• TASK REQUIREMENTS
For the string "there", count the lines in the records below that contain it. Answer with that number alone.

• DATA TO PROCESS
(** A Ghostscript child that would run for [d] is waited for until the first
    50 ms tick at which it has ended or the print is cancelled; cancelled, it
    is killed there, so no render outlives its cancellation by more than a
    tick, and none is reported as done. *)
Theorem ghostscript_child_obeys_the_cancel call args input w d out r w' :
  run_program (gs_path call :: args ++ [input]) (length (programs w)) = Ok (d, out) → 0 ≤ d →
  run_gs call args input w = (r, w') →
  now w' < Z.max (now w) (now w + d) + 50 ∧
  (∀ c, cancelled_at w = Some c → now w' < Z.max (now w) c + 50) ∧
  (is_ok r = true ↔ cancelled_by (now w') w = false) ∧
  files w' = (if cancelled_by (now w') w then p_killed out else p_files out) (files w).
Proof.
  intros Hrun Hd E. destruct (run_gs_run _ _ _ _ _ _ _ _ Hrun Hd E) as ((Ht & Hc & Hf) & -> & Hfi).
  split; [|split; [|split; [|done]]].
  - destruct Hf as [-> |[Hl _]]; lia.
  - intros c Hcc. destruct Hf as [-> |[_ Hn]]; [lia|]. unfold cancelled_by in Hn. rewrite Hcc in Hn. lia.
  - unfold child_result. by destruct (cancelled_by _ _).
Qed.
End receiver.

(** ** On the concrete printer *)

Import TickChrono Printer.

(** A run of [print_ipp], and of [send_pages], in the world of [answers]. *)
Definition demo_print (answers : list (result (list string) bytes)) : result AnyError unit * World :=
  print_ipp (H0 := outside answers) printer the_job "/s/a.pdf" w0.
Definition two_files : World := set_files {["p1" := [as_u8 1]; "p2" := [as_u8 2]]} w0.
Definition demo_send (answers : list (result (list string) bytes)) : result AnyError unit * World :=
  send_pages (H0 := outside answers) printer the_job ["p1"; "p2"] "hp" two_files.

Lemma plain_failure_printed_nothing_witness :
  pr_local_state (report_of (fst (demo_print [accept; in_state 8]))) = Failed ∧
  ∃ reqs, requests (snd (demo_print [accept; in_state 8])) = [] ++ reqs ∧
    harmless (H0 := outside [accept; in_state 8]) 0 reqs.
Proof.
  assert (pr_local_state (report_of (fst (demo_print [accept; in_state 8]))) = Failed) as Hf
    by (vm_compute; reflexivity).
  split; [exact Hf|].
  exact (plain_failure_printed_nothing (H0 := outside [accept; in_state 8]) printer the_job "/s/a.pdf" w0 _ _
    (outside_timely _) (λ _, eq_refl) (new_poll_timeout _ _ _ _) (surjective_pairing _) Hf).
Defined.

Lemma send_pages_follows_the_protocol_witness :
  pr_local_state (report_of (fst (demo_send [accept; in_state 9; refuse]))) = Unconfirmed ∧
  ∃ ends reqs, requests (snd (demo_send [accept; in_state 9; refuse])) = [] ++ reqs ∧
    pages_run (H0 := outside [accept; in_state 9; refuse]) printer the_job (files two_files) 0
      ["p1"; "p2"] ends reqs ∧
    pr_local_state (report_of (fst (demo_send [accept; in_state 9; refuse]))) = job_end ends.
Proof.
  split; [vm_compute; reflexivity|].
  exact (send_pages_follows_the_protocol (H0 := outside [accept; in_state 9; refuse]) printer the_job
    ["p1"; "p2"] "hp" two_files _ _ (outside_timely _) (new_poll_timeout _ _ _ _) (surjective_pairing _)).
Defined.

Lemma job_events_match_the_outcome_witness :
  ∃ st, map (λ e, ev_stage (snd e)) (emitted (snd (demo_send [accept; in_state 9; refuse]))) = [] ++ st ∧
    events_agree (fst (demo_send [accept; in_state 9; refuse])) 2 st.
Proof.
  exact (job_events_match_the_outcome (H0 := outside [accept; in_state 9; refuse]) printer the_job
    ["p1"; "p2"] "hp" two_files _ _ (outside_timely _) (new_poll_timeout _ _ _ _) (surjective_pairing _)).
Defined.

(** Killed: cancelled at 70 ms, a child of 120 ms ends at the tick of 100. *)
Definition demo_gs : result AnyError GsOutput * World :=
  run_gs (H0 := outside []) (mkGsCall "gs" "a" "pdfwrite") ["-q"] "/s/a.pdf" (set_cancelled (Some 70) w0).
Lemma ghostscript_child_obeys_the_cancel_witness :
  now (snd demo_gs) = 100 ∧ is_ok (fst demo_gs) = false ∧ now (snd demo_gs) < Z.max 0 70 + 50.
Proof.
  destruct (ghostscript_child_obeys_the_cancel (H0 := outside []) (mkGsCall "gs" "a" "pdfwrite") ["-q"] "/s/a.pdf"
    (set_cancelled (Some 70) w0) 120 _ _ _ eq_refl ltac:(lia) (surjective_pairing _)) as (_ & Hc & _).
  split; [vm_compute; reflexivity|]. split; [vm_compute; reflexivity|]. exact (Hc 70 eq_refl).
Defined.

(** A rejected print of the server's job "a", which has retries left: the
    server schedules one, and the reason is that nothing was printed. *)
Definition demo_report : result AnyError unit * Client :=
  print_and_report (H0 := outside [accept; in_state 8]) (backends (outside [accept; in_state 8]))
    receiver wire_job "hp" "/s/a.pdf" client.
Lemma direct_ipp_retry_is_explained_witness :
  retry_reason (H0 := outside [accept; in_state 8]) (backends (outside [accept; in_state 8]))
    receiver wire_job "hp" "/s/a.pdf" client.
Proof.
  assert (prints_directly (H0 := outside [accept; in_state 8]) (backends (outside [accept; in_state 8])) receiver)
    as Hd by (split; [reflexivity|]; exists "10.0.0.5"; split; reflexivity).
  destruct (direct_ipp_retry_is_explained (H0 := outside [accept; in_state 8])
    (backends (outside [accept; in_state 8])) receiver wire_job "hp" "/s/a.pdf" client
    _ _ Hd (outside_timely _) (surjective_pairing _)) as (cp & Hcp & _ & Hr).
  apply (Hr Demo.s0). change (completions client ++ [cp]) with [cp] in Hcp.
  assert (cp = List.hd cp (completions (snd demo_report))) as -> by (unfold demo_report; by rewrite Hcp).
  vm_compute. discriminate.
Defined.
(* ===== verification/TimSlips.v ===== *)
(** * What is shown of a card

    The masked card number of a result and the slips for the till's receipt
    printer: what they show, and that Portos prints them. *)

From Stdlib Require Import ZArith Ascii String.
From S2P Require Import Prelude RustStd Text Json DeviceApi PortosPayload Portos PortosTheory TimCard.
#[local] Open Scope Z_scope.

(** ** The mask *)

#[local] Arguments digits_of : simpl never.

Lemma digits_cons c cs : digits_of (c :: cs) = if is_ascii_digit c then c :: digits_of cs else digits_of cs.
Proof. done. Qed.
Lemma mask_from_lookup digits seen cs i c :
  digits = seen + Z.of_nat (length (digits_of cs)) →
  cs !! i = Some c →
  mask_from digits seen cs !! i
  = Some (if is_ascii_digit c && (4 <=? Z.of_nat (length (digits_of (drop (S i) cs)))) then 88 else c).
Proof.
  revert seen i. induction cs as [|c' cs IH]; intros seen i Hd Hi; [done|]. rewrite digits_cons in Hd.
  destruct i as [|i]; simpl in *.
  - injection Hi as ->. rewrite drop_0. destruct (is_ascii_digit c); simpl in *; [|done].
    destruct (Z.ltb_spec digits (seen + 1 + 4)), (Z.leb_spec 4 (Z.of_nat (length (digits_of cs)))); try done; lia.
  - destruct (is_ascii_digit c'); simpl in *; apply IH; (done || lia).
Qed.
Lemma mask_from_shown digits seen cs :
  digits = seen + Z.of_nat (length (digits_of cs)) →
  digits_of (mask_from digits seen cs) = drop (length (digits_of cs) - 4) (digits_of cs).
Proof.
  revert seen. induction cs as [|c cs IH]; intros seen Hd; [done|]. rewrite digits_cons in *. simpl.
  destruct (is_ascii_digit c) eqn:Hc.
  - simpl in Hd. destruct (Z.ltb_spec digits (seen + 1 + 4)).
    + rewrite digits_cons, Hc, (IH (seen + 1)) by lia. simpl length.
      replace (S (length (digits_of cs)) - 4)%nat with 0%nat by lia.
      by replace (length (digits_of cs) - 4)%nat with 0%nat by lia.
    + rewrite digits_cons, (IH (seen + 1)) by lia. simpl length.
      by replace (S (length (digits_of cs)) - 4)%nat with (S (length (digits_of cs) - 4)) by lia.
  - rewrite digits_cons, Hc. by apply IH.
Qed.
Lemma mask_from_length digits seen cs : length (mask_from digits seen cs) = length cs.
Proof.
  revert seen. induction cs as [|c cs IH]; intros seen; [done|]. simpl.
  destruct (is_ascii_digit c); simpl; by rewrite IH.
Qed.
Lemma mask_from_scalar digits seen cs : Forall scalar cs → Forall scalar (mask_from digits seen cs).
Proof.
  intros HF. revert seen. induction HF as [|c cs Hc HF IH]; intros seen; [constructor|]. simpl.
  destruct (is_ascii_digit c); [|by constructor]. constructor; [|done]. destruct (_ <? _); [done|]. unfold scalar. lia.
Qed.
Lemma chars_mask s : chars (mask_card_number s) = mask_chars (chars s).
Proof. apply chars_of_chars, mask_from_scalar, chars_scalar. Qed.

(** ** The rows of a slip *)

(** Every character of a slip is a space or a character of the text, cleaned. *)
Definition from_text (cs : list Z) (c : Z) : Prop := ∃ c0, In c0 cs ∧ c = slip_char c0.

Lemma trim_end_sub cs c : In c (trim_end cs) → In c cs.
Proof. unfold trim_end. by intros Hc%in_rev%trim_start_sub%in_rev. Qed.
Lemma trim_end_length cs : (length (trim_end cs) ≤ length cs)%nat.
Proof.
  unfold trim_end. rewrite length_rev. destruct (trim_start_suffix (rev cs)) as [pre E].
  apply (f_equal length) in E. rewrite length_rev, length_app in E. lia.
Qed.
Lemma strip_cr_sub acc c : In c (strip_cr acc) → In c acc.
Proof. destruct acc as [|a acc]; [done|]. simpl. destruct (a =? 13); auto. Qed.
Lemma lines_from_sub acc cs l c : In l (lines_from acc cs) → In c l → In c acc ∨ In c cs.
Proof.
  revert acc. induction cs as [|a cs IH]; intros acc Hl Hc; simpl in Hl.
  - destruct acc as [|b acc]; [done|]. destruct Hl as [<-|[]]. left. by apply in_rev.
  - destruct (a =? 10).
    + destruct Hl as [<-|Hl]; [left; by apply strip_cr_sub, in_rev|].
      destruct (IH [] Hl Hc) as [[]|?]. right. by right.
    + destruct (IH _ Hl Hc) as [[->|?]|?]; [right; by left|by left|right; by right].
Qed.
Lemma chunks_from_ok fuel n cs row :
  In row (chunks_from fuel n cs) → (length row ≤ n)%nat ∧ ∀ c, In c row → In c cs.
Proof.
  revert cs. induction fuel as [|fuel IH]; intros cs Hr; [done|]. destruct cs as [|a cs]; [done|].
  destruct Hr as [<-|Hr].
  - split; [rewrite length_take; lia|]. intros c Hc. rewrite <- (take_drop n (a :: cs)). apply in_or_app. by left.
  - destruct (IH _ Hr) as [Hlen Hin]. split; [done|]. intros c Hc. rewrite <- (take_drop n (a :: cs)).
    apply in_or_app. right. auto.
Qed.
Lemma wrap_line_ok raw row :
  In row (wrap_line raw) → (length row ≤ SLIP_WIDTH)%nat ∧ ∀ c, In c row → from_text raw c.
Proof.
  unfold wrap_line. destruct (map slip_char (trim_end raw)) as [|a clean] eqn:E.
  - intros [<-|[]]. split; [simpl; unfold SLIP_WIDTH; lia|done].
  - rewrite <- E. intros (chunk & <- & Hc)%in_map_iff. apply chunks_from_ok in Hc as [Hlen Hin].
    pose proof (trim_end_length chunk). split; [lia|]. intros c Hcc%trim_end_sub%Hin.
    apply in_map_iff in Hcc as (c0 & <- & Hc0%trim_end_sub). by exists c0.
Qed.
Lemma drop_blank_sub ls row : In row (drop_blank ls) → In row ls.
Proof. induction ls as [|[|a l] ls IH]; simpl; auto. Qed.
Lemma slip_row_ok text row :
  In row (slip_rows text) → (length row ≤ SLIP_WIDTH)%nat ∧ ∀ c, In c row → from_text (chars text) c.
Proof.
  unfold slip_rows. intros Hr. assert (In row (concat (map wrap_line (lines (chars text))))) as Hin.
  { apply in_rev, drop_blank_sub, in_rev. rewrite <- (take_drop SLIP_MAX_LINES). apply in_or_app. by left. }
  apply in_concat in Hin as (rows & (raw & <- & Hraw)%in_map_iff & Hrow).
  apply wrap_line_ok in Hrow as [Hlen Hc]. split; [done|]. intros c Hin. destruct (Hc c Hin) as (c0 & Hc0 & ->).
  exists c0. split; [|done]. by destruct (lines_from_sub [] (chars text) raw c0 Hraw Hc0).
Qed.
Lemma slip_rows_length text : (length (slip_rows text) ≤ SLIP_MAX_LINES)%nat.
Proof. unfold slip_rows. rewrite length_take. lia. Qed.
Lemma slip_char_scalar c : scalar c → scalar (slip_char c).
Proof. intros Hc. unfold slip_char. destruct (_ || _); [unfold scalar; lia|done]. Qed.
Lemma slip_char_plain c : is_format_char (slip_char c) = true → is_format c = false ∧ is_format_char c = true.
Proof. unfold slip_char. destruct (is_control c) eqn:?; simpl; [done|]. by destruct (is_format c). Qed.
Lemma slip_char_no_control c : is_control (slip_char c) = false.
Proof. unfold slip_char. destruct (is_control c) eqn:?; simpl; [done|]. by destruct (is_format c). Qed.

(** Every format character of the text is one [slip_lines] blanks. *)
Definition known_formats (text : string) : Prop :=
  ∀ c, In c (chars text) → is_format_char c = true → is_format c = true.
Lemma slip_lines_printable text : known_formats text → Forall printable_row (slip_lines text).
Proof.
  intros Hk. apply Forall_forall. intros s Hs%list_elem_of_In. apply in_map_iff in Hs as (row & <- & Hr).
  apply slip_row_ok in Hr as [Hlen Hc]. unfold printable_row. rewrite chars_of_chars.
  2: { apply Forall_forall. intros c Hin%list_elem_of_In. destruct (Hc c Hin) as (c0 & Hc0 & ->).
       apply slip_char_scalar. pose proof (chars_scalar text) as HF. rewrite Forall_forall in HF.
       by apply HF, list_elem_of_In. }
  split; [unfold PRINT_TEXT_WIDTH, SLIP_WIDTH in *; lia|].
  apply Forall_forall. intros c Hin%list_elem_of_In. destruct (Hc c Hin) as (c0 & Hc0 & ->).
  split; [apply slip_char_no_control|]. destruct (is_format_char (slip_char c0)) eqn:E; [|done].
  apply slip_char_plain in E as [E1 E2]. rewrite (Hk c0 Hc0 E2) in E1. done.
Qed.

(** ** The printer's check *)

Lemma printable_row_ok field row : printable_row row → line_problems field row = [].
Proof.
  intros [Hlen HF]. unfold line_problems, print_line_problem. destruct (Z.ltb_spec PRINT_TEXT_WIDTH (Z.of_nat (length (chars row)))); [lia|].
  destruct (existsb _ _) eqn:He; [|done]. apply existsb_exists in He as (c & Hc & Ho).
  rewrite Forall_forall in HF. destruct (HF c) as [E1 E2]; [by apply list_elem_of_In|]. by rewrite E1, E2 in Ho.
Qed.
Lemma check_each_nil (check : string → Value → Problems) field l :
  (∀ f v, In v l → check f v = []) → check_each check field l = [].
Proof.
  unfold check_each. generalize (at_index field). intros at_i Hl. revert at_i.
  induction l as [|v l IH]; intros at_i; [done|]. simpl. rewrite Hl by (by left). apply (IH (λ f w Hw, Hl f w (or_intror Hw)) (at_i ∘ S)).
Qed.
Lemma slip_payload_ok `{ReceiptKeys} title rows now :
  Forall printable_row (title :: rows) → is_blank title = false →
  (1 ≤ length rows ≤ 80)%nat →
  check_payload_at PrintText (slip_payload title rows) now = Ok tt.
Proof.
  intros HF Hb Hn. inversion HF as [|x l Ht Hrows]; subst.
  unfold check_payload_at, object, check_print_text. simpl. rewrite Hb, (printable_row_ok _ title) by done. simpl.
  destruct rows as [|r rows]; [simpl in Hn; lia|]. simpl map. cbv iota.
  destruct (Z.ltb_spec PRINT_TEXT_MAX_LINES (Z.of_nat (length (VString r :: map VString rows)))) as [Hl|Hl].
  { simpl in Hl, Hn. rewrite length_map in Hl. unfold PRINT_TEXT_MAX_LINES in Hl. lia. }
  rewrite check_each_nil; [done|]. intros f v Hv. change (In v (map VString (r :: rows))) in Hv.
  apply in_map_iff in Hv as (row & <- & Hr). unfold check_text_line. simpl. apply printable_row_ok.
  rewrite Forall_forall in Hrows. by apply Hrows, list_elem_of_In.
Qed.

(** ** Properties *)

(** A card number leaves the executor masked: the same characters at the same
    places, every digit with four or more digits after it an X, so that exactly
    the last four digits (or all, when there are fewer) are shown. *)
Theorem masked_number_shows_its_last_four printable :
  let cs := chars printable in
  let masked := chars (mask_card_number printable) in
  length masked = length cs
  ∧ (∀ i c, cs !! i = Some c → masked !! i
      = Some (if is_ascii_digit c && (4 <=? Z.of_nat (length (digits_of (drop (S i) cs)))) then 88 else c))
  ∧ digits_of masked = drop (length (digits_of cs) - 4) (digits_of cs)
  ∧ (length (digits_of masked) ≤ 4)%nat.
Proof.
  cbv zeta. rewrite chars_mask. unfold mask_chars. split; [apply mask_from_length|].
  split; [intros i c; by apply mask_from_lookup|]. rewrite mask_from_shown by lia. split; [done|].
  rewrite length_drop. lia.
Qed.

(** A slip of the card terminal is printed by the till's Portos: whatever the
    text, a slip with a line, under a title Portos takes, passes the check of a
    [fiscal.print_text] payload - unless the text has one of the format
    characters the two lists of the sources do not share. *)
Theorem slip_passes_the_printer_check `{ReceiptKeys} title text now :
  printable_row title → is_blank title = false →
  known_formats text → slip_lines text ≠ [] →
  check_payload_at PrintText (slip_payload title (slip_lines text)) now = Ok tt.
Proof.
  intros Ht Hb Hk Hne. apply slip_payload_ok; [|done|].
  - constructor; [done|]. by apply slip_lines_printable.
  - pose proof (slip_rows_length text) as Hl. unfold slip_lines in *. rewrite length_map in *.
    destruct (slip_rows text); [done|]. unfold SLIP_MAX_LINES in Hl. simpl in *. lia.
Qed.

(** The format characters of payload.rs that card.rs leaves in a slip: Portos
    refuses it. *)
Lemma unshared_format_is_refused `{ReceiptKeys} now :
  check_payload_at PrintText (slip_payload CARDHOLDER_SLIP_TITLE (slip_lines (of_chars [65; 0x600]))) now
  = Err "payload.lines[0] must not contain control or format characters".
Proof. vm_compute. reflexivity. Qed.

(** ** Instances *)

Definition no_keys : ReceiptKeys := {| sha256_text := λ s, s; parse_from_rfc3339 := λ _, None |}.
Definition slip_text : string := "CARD XXXXXXXXXXXX1234" +:+ of_chars [13; 10; 9; 10; 0xAD] +:+ "AMOUNT 5.00" +:+ of_chars [10; 10].
Lemma slip_passes_the_printer_check_witness :
  slip_lines slip_text = ["CARD XXXXXXXXXXXX1234"; ""; " AMOUNT 5.00"] ∧
  @check_payload_at no_keys PrintText (slip_payload CARDHOLDER_SLIP_TITLE (slip_lines slip_text)) 0 = Ok tt.
Proof.
  split; [vm_compute; reflexivity|]. apply (@slip_passes_the_printer_check no_keys).
  - apply (line_problems_ok "title"). vm_compute. reflexivity.
  - vm_compute. reflexivity.
  - intros c Hc Hf.
    assert (forallb (λ c, negb (is_format_char c) || is_format c) (chars slip_text) = true) as Hk by (vm_compute; reflexivity).
    rewrite forallb_forall in Hk. specialize (Hk c Hc). rewrite Hf in Hk. exact Hk.
  - vm_compute. discriminate.
Defined.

• SOLVED EXERCISE
2